ANDRIVEAU-GOUJON, J. [A very large 19th Century double-hemisphere world map on four sheets]
Mappemonde en deux Hémisphères. L'État actuel des connaissances Géographiques et les derniers Voyages Autour du Monde. Paris, 1853. Coloured steel engraving, printed on four sheets conjoined, total 980 x 1310mm.
A large scale double-hemisphere world map published in the middle of the 19th century, with decorative embellishments top and bottom. This map was usually issued separately as a folding map, although this is the rare uncut example, which was probably bound into Andriveau Goujon's scarce 'Atlas Choix'
[Ref: 17503]    £2,500.00 ($3,380 • €2,784 rates)


MENETRIER, F. [A double-hemisphere wall map of the world illustrated with costumes]
Le Petit Journal.
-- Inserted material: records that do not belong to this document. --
(** Removing [l] from the chain of its owner, and clearing its owner. *)
Lemma held_unlink s h t x pre post l k c k' :
  held s h → thr s !! t = Some x → h t = pre ++ l :: post → locks s !! l = Some k →
  k' = Lock (cv k) None c None →
  match last pre with
  | None => held (with_locks (with_thr s (<[t := with_held x (lnext k)]> (thr s))) (<[l := k']> (locks s))) (hset h t post)
  | Some y => ∀ ky, locks s !! y = Some ky →
      held (with_locks s (<[l := k']> (<[y := with_lnext ky (lnext k)]> (locks s)))) (hset h t (pre ++ post))
  end.
Proof.
  intros Hh Ht Hht Hl ->. pose proof (hd_nodup s h Hh t) as Hnd. rewrite Hht in Hnd.
  assert (∀ t' z, t' ≠ t → z ∈ h t' → z ∉ h t) as Hdis by (intros t' z Hne H1 H2; by apply Hne, (held_disjoint s h t' t z Hh)).
  assert (∀ p z, z ∈ hset h t (pre ++ post) p ↔ z ≠ l ∧ z ∈ h p) as Hmem.
  { intros p z. unfold hset. case_decide as E; [subst p; rewrite Hht|].
    - assert (l ∉ pre ++ post) as Hlp.
      { apply NoDup_app in Hnd as (_ & Hd & [Hp _]%NoDup_cons). intros [Hi|Hi]%elem_of_app; [|done].
        apply (Hd l Hi). by left. }
      rewrite !elem_of_app, elem_of_cons in *. set_solver.
    - split; [|by intros [_ ?]]. intros Hz. split; [|done]. intros ->. apply (Hdis p l E Hz). rewrite Hht. set_solver. }
  assert (NoDup (pre ++ post)) as Hnd'.
  { apply NoDup_app in Hnd as (Hp & Hd & [_ Hq]%NoDup_cons). apply NoDup_app. split_and!; try done.
    intros z Hz Hz'. apply (Hd z Hz). by right. }
  assert (l ∉ pre ++ post) as Hlp.
  { intros Hin. specialize (Hmem t l). unfold hset in Hmem. rewrite decide_True in Hmem by done. by apply Hmem in Hin as [? _]. }
  pose proof Hh as [H1 H2 H3 H4]. pose proof (H1 t x Ht) as Hc. rewrite Hht in Hc.
  destruct (last pre) as [y|] eqn:Hlast.
  - apply last_Some in Hlast as [pre' ->]. intros ky Hy.
    assert (y ∈ h t) as Hyt by (rewrite Hht; set_solver).
    assert (y ≠ l) as Hyl by (intros ->; apply Hlp; set_solver).
    split; simpl.
    + intros p z Hp. unfold hset. case_decide as E; [subst p; simplify_eq|].
      * apply lchain_upd; [|done]. rewrite <- app_assoc in *. by eapply lchain_unlink.
      * assert (y ∉ h p) by (intros Hin; by apply (Hdis p y E Hin)).
        assert (l ∉ h p) by (intros Hin; apply (Hdis p l E Hin); rewrite Hht; set_solver).
        apply lchain_upd; [|done]. apply lchain_upd; [by apply H1|done].
    + intros p. unfold hset. by case_decide.
    + intros p z. rewrite Hmem, H3. destruct (decide (z = l)) as [->|Hzl]; [rewrite lookup_insert_eq; naive_solver|].
      rewrite lookup_insert_ne by auto. destruct (decide (z = y)) as [->|Hzy].
      * rewrite lookup_insert_eq, Hy. unfold with_lnext. naive_solver.
      * rewrite lookup_insert_ne by auto. naive_solver.
    + intros p z Hz. apply Hmem in Hz as [_ Hz]. by apply (H4 p z).
  - apply last_None in Hlast as ->. destruct Hc as (Hll & k2 & Hk2 & Hc). simplify_eq. split; simpl.
    + intros p z. unfold hset. case_decide as E; [subst p; rewrite lookup_insert_eq; intros [= <-]; by apply lchain_upd|].
      rewrite lookup_insert_ne by auto. intros Hp.
      assert (l ∉ h p) by (intros Hin; apply (Hdis p l E Hin); rewrite Hht; set_solver).
      apply lchain_upd; [by apply H1|done].
    + intros p. unfold hset. by case_decide.
    + intros p z. rewrite (Hmem p z), H3. destruct (decide (z = l)) as [->|Hzl]; [rewrite lookup_insert_eq; naive_solver|].
      rewrite lookup_insert_ne by auto. naive_solver.
    + intros p z Hz. apply Hmem in Hz as [_ Hz]. destruct (H4 p z Hz) as (w & Hw & Hst).
      destruct (decide (p = t)) as [->|]; [rewrite lookup_insert_eq; simplify_eq; by eexists|].
      rewrite lookup_insert_ne by auto. by exists w.
Qed.
(* ===== verification/SchedProofs.v ===== *)
(** * Threads: every operation keeps the system consistent

    [sys s] collects the invariants of the thread manager: the scheduler's
    lists ([inv]), the chains of held locks ([held], [counted]) and the thread
    table ([tab_ok]).  [step] is the execution of one operation by the running
    thread; every state that is reachable from [initial] satisfies [sys], and
    no operation fails an assertion, follows a bad pointer or loops. *)

From S2P Require Import Prelude Config Threads ThreadProofs LockProofs.
Import Threads ThreadProofs LockProofs.

Module SchedProofs.

Implicit Types (s : ks) (q : tlref → list nat) (h : nat → list nat) (ls : gmap nat lock).

(** ** Giving back all locks *)

Definition add_count (_ : nat) (k : lock) (n : nat) : nat := (Z.to_nat (count k) + n)%nat.
Definition total ls : nat := map_fold add_count O ls.

Lemma total_delete ls l k : ls !! l = Some k → total ls = (Z.to_nat (count k) + total (delete l ls))%nat.
Proof. intros Hl. apply (map_fold_delete_L add_count O l k ls); [|done]. unfold add_count. intros. lia. Qed.

Lemma total_counts ls ls' : (∀ j, count <$> ls !! j = count <$> ls' !! j) → total ls = total ls'.
Proof.
  revert ls'. induction ls as [|l k ls Hl IH] using map_ind; intros ls' Hj.
  - assert (ls' = ∅) as ->; [|done]. apply map_empty. intros j. specialize (Hj j). rewrite lookup_empty in Hj.
    by destruct (ls' !! j).
  - pose proof (Hj l) as E. rewrite lookup_insert_eq in E. destruct (ls' !! l) as [k'|] eqn:Hl'; [|done].
    injection E as E. rewrite (total_delete _ l k) by apply lookup_insert_eq. rewrite (total_delete ls' l k' Hl').
    rewrite delete_insert_id by done. rewrite E. f_equal. apply IH. intros j. specialize (Hj j).
    destruct (decide (j = l)) as [->|Hne]; [by rewrite lookup_delete_eq, Hl|].
    rewrite lookup_insert_ne in Hj by auto. by rewrite lookup_delete_ne by auto.
Qed.

Lemma total_step ls ls' l k k' :
  ls !! l = Some k → ls' !! l = Some k' → 1 ≤ count k → count k' = count k - 1 →
  (∀ j, j ≠ l → count <$> ls' !! j = count <$> ls !! j) → S (total ls') = total ls.
Proof.
  intros Hl Hl' Hk Hk' Hj. rewrite (total_delete ls l k Hl), (total_delete ls' l k' Hl').
  rewrite (total_counts (delete l ls') (delete l ls)).
  - rewrite Hk', Z2Nat.inj_sub by lia. lia.
  - intros j. destruct (decide (j = l)) as [->|Hne]; [by rewrite !lookup_delete_eq|].
    rewrite !lookup_delete_ne by auto. by apply Hj.
Qed.

(** One release of a lock the running thread holds. *)
Lemma lock_release_held s q h l :
  inv s q → held s h → counted (locks s) → l ∈ h (TP s) →
  ∃ s' q' h', lock_release l s = (Ret tt, s') ∧ inv s' q' ∧ held s' h' ∧ counted (locks s') ∧ TP s' = TP s ∧
    same_core s s' ∧ S (total (locks s')) = total (locks s).
Proof.
  intros Hinv Hh Hcnt Hin. pose proof Hin as (k & Hk & Ho)%(hd_owner s h Hh).
  pose proof (Hcnt l k Hk ltac:(by rewrite Ho)) as Hc. destruct (decide (count k = 1)) as [H1|H1].
  - apply list_elem_of_split in Hin as (pre & post & Hht).
    destruct (lock_release_last s q h l k pre post Hinv Hh Hk Ho H1 Hht)
      as (s' & q' & k' & Hrun & Hinv' & Hh' & Htp & Hcore & Hk' & Ho' & Hcv & Hc' & Hoth & _).
    exists s', q', (hset h (TP s) (pre ++ post)). split_and!; try done; [by eapply counted_but|].
    eapply (total_step _ _ l k k'); try done; [lia|lia|]. intros j Hj. specialize (Hoth j Hj).
    destruct (locks s' !! j), (locks s !! j); simpl in *; congruence.
  - destruct (lock_release_nested s q h l k Hinv Hh Hcnt Hk Ho ltac:(lia)) as (s' & Hrun & Hinv' & Hh' & Htp & Hl' & Ht & Htab).
    exists s', q, h. split_and!; try done.
    + rewrite Hl'. apply counted_upd; [done|]. simpl. lia.
    + split; [done|]. by rewrite Ht.
    + rewrite Hl'. eapply (total_step _ _ l k); [done|apply lookup_insert_eq|lia|done|].
      intros j Hj. by rewrite lookup_insert_ne by auto.
Qed.

Lemma drain_locks_ok fuel : ∀ s q h,
  inv s q → held s h → counted (locks s) → (total (locks s) < fuel)%nat →
  ∃ s' q' h', drain_locks fuel (TP s) s = (Ret tt, s') ∧ inv s' q' ∧ held s' h' ∧ h' (TP s) = [] ∧
    counted (locks s') ∧ TP s' = TP s ∧ same_core s s'.
Proof.
  induction fuel as [|fuel IH]; [lia|]. intros s q h Hinv Hh Hcnt Hf. destruct (inv_tp s q Hinv) as [t Ht].
  cbn [drain_locks]. krun (get_thr_run s (TP s) t Ht). pose proof (hd_chain s h Hh _ _ Ht) as Hc.
  destruct (h (TP s)) as [|l post] eqn:Hht; simpl in Hc.
  - rewrite Hc. by exists s, q, h.
  - destruct Hc as [-> _].
    destruct (lock_release_held s q h l Hinv Hh Hcnt) as (s1 & q1 & h1 & Hrun & Hi1 & Hh1 & Hc1 & Htp & Hcore & Htot).
    { rewrite Hht. by left. }
    krun Hrun. rewrite <- Htp.
    destruct (IH s1 q1 h1 Hi1 Hh1 Hc1 ltac:(lia)) as (s2 & q2 & h2 & Hrun2 & Hi2 & Hh2 & Hn2 & Hc2 & Htp2 & Hcore2).
    exists s2, q2, h2. split_and!; try done. by etrans.
Qed.

(** ** The thread table *)

Record tab_ok s : Prop := {
  tb_len : length (thrtab s) = Z.to_nat NTHR;
  tb_in p x : thr s !! p = Some x → 0 ≤ id x ∧ thrtab s !! Z.to_nat (id x) = Some (Some p);
  tb_out i p : thrtab s !! i = Some (Some p) → ∃ x, thr s !! p = Some x ∧ id x = Z.of_nat i;
  tb_parent p x pp : thr s !! p = Some x → parent x = Some pp → is_Some (thr s !! pp);
  tb_root p x : thr s !! p = Some x → id x = 0 → parent x = None
}.

(** The table speaks of the numbers and parents of the threads. *)
Definition same_tab s s' : Prop :=
  thrtab s' = thrtab s ∧ ∀ p, (λ x, (id x, parent x)) <$> thr s' !! p = (λ x, (id x, parent x)) <$> thr s !! p.

#[global] Instance same_tab_equiv : Equivalence same_tab.
Proof.
  split; [by intros s|intros s s' []; by split|]. intros s1 s2 s3 [? H] [? H']. split; [congruence|].
  intros p. by rewrite H', H.
Qed.

Lemma same_core_tab s s' : same_core s s' → same_tab s s'.
Proof.
  intros [Ht H]. split; [done|]. intros p. specialize (H p).
  destruct (thr s' !! p), (thr s !! p); simpl in *; try done. apply (inj Some) in H.
  pose proof (f_equal id H). pose proof (f_equal parent H). simpl in *. congruence.
Qed.

Lemma same_tab_upd s p t t' :
  thr s !! p = Some t → id t' = id t → parent t' = parent t → same_tab s (with_thr s (<[p := t']> (thr s))).
Proof.
  intros Hp E1 E2. split; [done|]. intros x. simpl. destruct (decide (x = p)) as [->|].
  - rewrite lookup_insert_eq, Hp. simpl. by rewrite E1, E2.
  - by rewrite lookup_insert_ne by auto.
Qed.

Lemma tab_back s s' p x' :
  same_tab s s' → thr s' !! p = Some x' → ∃ x, thr s !! p = Some x ∧ id x' = id x ∧ parent x' = parent x.
Proof.
  intros [_ H] Hp. specialize (H p). rewrite Hp in H. destruct (thr s !! p) as [x|]; [|done].
  exists x. simpl in H. split_and!; congruence.
Qed.

#[global] Instance tab_ok_proper : Proper (same_tab ==> impl) tab_ok.
Proof.
  intros s s' Hc [H1 H2 H3 H4 H5]. pose proof Hc as [Ht _]. pose proof (symmetry Hc) as Hc'. split; rewrite ?Ht; try done.
  - intros p x (y & Hy & -> & _)%(tab_back s s' p x Hc). by apply H2.
  - intros i p (x & Hx & Hi)%H3. destruct (tab_back s' s p x Hc' Hx) as (y & Hy & E & _). exists y. split; [done|lia].
  - intros p x pp (y & Hy & _ & ->)%(tab_back s s' p x Hc) Hpp. destruct (H4 p y pp Hy Hpp) as [z Hz].
    destruct (tab_back s' s pp z Hc' Hz) as (w & Hw & _). by exists w.
  - intros p x (y & Hy & -> & ->)%(tab_back s s' p x Hc). by apply (H5 p).
Qed.

Lemma tab_inj s p p' x x' : tab_ok s → thr s !! p = Some x → thr s !! p' = Some x' → id x = id x' → p = p'.
Proof.
  intros Ht [_ H]%(tb_in s Ht) [_ H']%(tb_in s Ht) E. rewrite E in H. congruence.
Qed.

(** All the invariants. *)
Definition sys s : Prop := ∃ q h, inv s q ∧ held s h ∧ counted (locks s) ∧ tab_ok s.

(** ** Exit *)

Lemma held_state s h p t x :
  held s h → thr s !! p = Some t → h p = [] → held (with_thr s (<[p := with_state t x]> (thr s))) h.
Proof.
  intros [H1 H2 H3 H4] Hp Hn. split; try done; simpl.
  - intros y ty. destruct (decide (y = p)) as [->|]; [rewrite lookup_insert_eq; intros [= <-]; by apply (H1 p t)|].
    rewrite lookup_insert_ne by auto. apply H1.
  - intros y l Hin. destruct (decide (y = p)) as [->|]; [rewrite Hn in Hin; by apply not_elem_of_nil in Hin|].
    rewrite lookup_insert_ne by auto. by apply (H4 y l).
Qed.

Lemma between_quiet s s' q q' :
  between s q → quiet s s' → lists s' q' → agree s' q' → idle_thread ∈ q' Ready → between s' q'.
Proof.
  intros Hb Hqu Hls Hag Hidle. split; try done. intros p t (t0 & Ht0 & E)%(qu_self s s' Hqu).
  rewrite E. by apply (btw_self s q Hb p).
Qed.

Lemma suspend_off_ok s q t :
  between s q → thr s !! TP s = Some t →
  ∃ s' x l, running_thread_suspend s = (Ret tt, s') ∧ q Ready = x :: l ∧ TP s' = x ∧ inv s' (qset q Ready l) ∧ same_ids s s'.
Proof.
  intros Hb Ht. rewrite (suspend_off s q t Hb Ht). destruct (q Ready) as [|x l] eqn:Hq.
  - pose proof (btw_idle s q Hb) as Hi. rewrite Hq in Hi. by apply not_elem_of_nil in Hi.
  - destruct (pick_next_ok s q x l Hb Hq) as (s' & t' & ? & ? & ? & ? & _). by exists s', x, l.
Qed.

Lemma core_lookup s s' p y :
  same_core s s' → thr s !! p = Some y →
  ∃ y', thr s' !! p = Some y' ∧ child_exit y' = child_exit y ∧ parent y' = parent y.
Proof.
  intros [_ H] Hp. specialize (H p). rewrite Hp in H. destruct (thr s' !! p) as [y'|]; [|done].
  apply (inj Some) in H. exists y'. split; [done|].
  pose proof (f_equal child_exit H). pose proof (f_equal parent H). by split.
Qed.

Lemma ids_lookup s s' p y : same_ids s s' → thr s !! p = Some y → ∃ y', thr s' !! p = Some y' ∧ ident y' = ident y.
Proof.
  intros [_ _ _ H] Hp. specialize (H p). rewrite Hp in H. destruct (thr s' !! p) as [y'|]; [|done].
  apply (inj Some) in H. by exists y'.
Qed.

(** The state of a thread that has run [set_thread_state(TP, THREAD_EXITED)]. *)
Lemma exit_wake_ok s q t :
  between s q → tab_ok s → thr s !! TP s = Some t →
  ∃ s' q', (match parent t with
            | Some p => y ← get_thr p; condition_broadcast (child_exit y)
            | None => mret tt
            end) s = (Ret tt, s') ∧ between s' q' ∧ quiet s s' ∧
           (∀ p y, parent t = Some p → thr s !! p = Some y → q' (Cond (child_exit y)) = []).
Proof.
  intros Hb Htab Ht. destruct (parent t) as [p|] eqn:Hp; [|by exists s, q].
  destruct (tb_parent s Htab _ _ _ Ht Hp) as [y Hy]. krun (get_thr_run s p y Hy).
  destruct (condition_broadcast_ok s q (child_exit y) (btw_lists s q Hb) (btw_agree s q Hb))
    as (s' & q' & Hrun & Hls & Hag & Hqu & Hq'). exists s', q'. split_and!; try done.
  - apply (between_quiet s s' q q' Hb Hqu Hls Hag). rewrite (Hq' Ready). unfold qset. rewrite decide_True by done.
    apply elem_of_app. left. exact (btw_idle s q Hb).
  - intros p' y' [= <-] Hy'. simplify_eq. rewrite (Hq' _). unfold qset. by rewrite decide_False, decide_True by done.
Qed.
(* ===== verification/Ring.v ===== *)
(** * Ring buffers with free-running positions

    Pipes and the serial port keep a queue of bytes in an array of [N] bytes
    with a read and a write position that count modulo a power of two [W] that
    [N] divides.  The lemmas here are shared by both. *)

From S2P Require Import Prelude.

Module Ring.
Section ring.
Context (W N : Z) (HN : 0 < N) (HNW : N < W) (Hdiv : (N | W)).
Implicit Types (h t c : Z) (b : list Z).

Definition rcount h t : Z := (t - h) mod W.

(** The bytes from the read position on, oldest first. *)
Definition rcontents b h t : list Z :=
  (λ i : nat, getb 0 b ((h + Z.of_nat i) mod N)) <$> seq 0 (Z.to_nat (rcount h t)).

Lemma wrap_slot x : (x mod W) mod N = x mod N.
Proof. symmetry. apply Znumtheory.Zmod_div_mod; [done|lia|done]. Qed.

Lemma rcount_bound h t : 0 ≤ rcount h t < W.
Proof. apply Z.mod_pos_bound. lia. Qed.

Lemma length_rcontents b h t : length (rcontents b h t) = Z.to_nat (rcount h t).
Proof. unfold rcontents. by rewrite length_fmap, length_seq. Qed.

(** The write position is the read position plus the count. *)
Lemma tail_slot h t : t mod N = (h + rcount h t) mod N.
Proof. rewrite <- (wrap_slot (h + rcount h t)), <- (wrap_slot t). f_equal. unfold rcount. rewrite Zplus_mod_idemp_r. f_equal. lia. Qed.

Lemma rcount_pop h t : 0 < rcount h t → rcount ((h + 1) mod W) t = rcount h t - 1.
Proof.
  unfold rcount. intros H0. rewrite Zminus_mod_idemp_r.
  replace (t - (h + 1)) with (t - h - 1) by lia. rewrite <- Zminus_mod_idemp_l. apply Z.mod_small.
  pose proof (Z.mod_pos_bound (t - h) W). lia.
Qed.

Lemma rcount_push h t : rcount h t < N → rcount h ((t + 1) mod W) = rcount h t + 1.
Proof.
  unfold rcount. intros H0. rewrite Zminus_mod_idemp_l.
  replace (t + 1 - h) with (t - h + 1) by lia. rewrite <- Zplus_mod_idemp_l. apply Z.mod_small.
  pose proof (Z.mod_pos_bound (t - h) W). lia.
Qed.

Lemma rcontents_pop b h t :
  0 < rcount h t → rcontents b h t = getb 0 b (h mod N) :: rcontents b ((h + 1) mod W) t.
Proof.
  intros H0. unfold rcontents. rewrite rcount_pop by done.
  replace (Z.to_nat (rcount h t)) with (S (Z.to_nat (rcount h t - 1))) by lia.
  simpl. f_equal; [do 2 f_equal; lia|]. rewrite <- fmap_S_seq, <- list_fmap_compose.
  apply list_fmap_ext. intros _ i _. simpl. f_equal.
  rewrite <- (Zplus_mod_idemp_l ((h + 1) mod W)), wrap_slot, Zplus_mod_idemp_l. f_equal. lia.
Qed.

Lemma rcontents_push b h t c :
  rcount h t < N → length b = Z.to_nat N →
  rcontents (setb (t mod N) c b) h ((t + 1) mod W) = rcontents b h t ++ [c].
Proof.
  intros Hlt Hl. pose proof (rcount_bound h t) as Hb. unfold rcontents. rewrite rcount_push by done.
  replace (Z.to_nat (rcount h t + 1)) with (S (Z.to_nat (rcount h t))) by lia.
  rewrite seq_S, fmap_app. simpl. f_equal.
  - apply list_fmap_ext. intros k i [Hki Hk]%lookup_seq. rewrite (tail_slot h t).
    apply getb_setb_ne; [by apply Z.mod_pos_bound|by apply Z.mod_pos_bound|].
    assert (0 ≤ Z.of_nat i < rcount h t) as Hi by lia. intros E.
    assert ((h + rcount h t - (h + Z.of_nat i)) mod N = 0) as E0 by (rewrite Zminus_mod, E, Z.sub_diag; apply Z.mod_0_l; lia).
    rewrite Z.mod_small in E0 by lia. lia.
  - f_equal. rewrite Z2Nat.id, <- tail_slot by lia. apply getb_setb_same; [by apply Z.mod_pos_bound|].
    rewrite Hl. apply Z2Nat.inj_lt; [by apply Z.mod_pos_bound|lia|by apply Z.mod_pos_bound].
Qed.

End ring.
End Ring.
Mappemonde. Paris, c.1900. Colour-printed wood engraving. 940 x 1095mm. Minor repairs to folds.
A highly decorative map of the world, with a vignette scene from each continent in the corners and cusps, including an American paddle steamer, and eighty-one costumes from around the world in three rows. On the map the shipping routes are marked with sailing times, for example London to Australia and New Zealand in 45 days. As this map was published as a supplement to the French 'Petit Journal' the ephemeral nature of this map makes surviving examples very unusual.
[Ref: 16005]    £4,500.00 ($6,084 • €5,011 rates)


BACON, George Washington. [Wall map of the world at the beginning of the 20th century]
Bacon's New Chart of the World. Mercator's Projection. London: G.W. Bacon & Co., c.1907. Colour lithographic map. Dissected and laid on linen as issued , total 950 x 1200mm, folded into original covers
A large map of the world, showing the British Empire, at its height, marked in red. Around the map are inset details: with plans of towns including Hong Kong, Singapore, Sydney and New York; the Panama and Suez Canals; the British Isles; the two Poles; and a Universal Time Chart. Along the top are a selection of national flags and ensigns; along the bottom are Gazetteers and a list of Principal British Steamship lines.
[Ref: 17993]    £1,000.00 ($1,352 • €1,114 rates)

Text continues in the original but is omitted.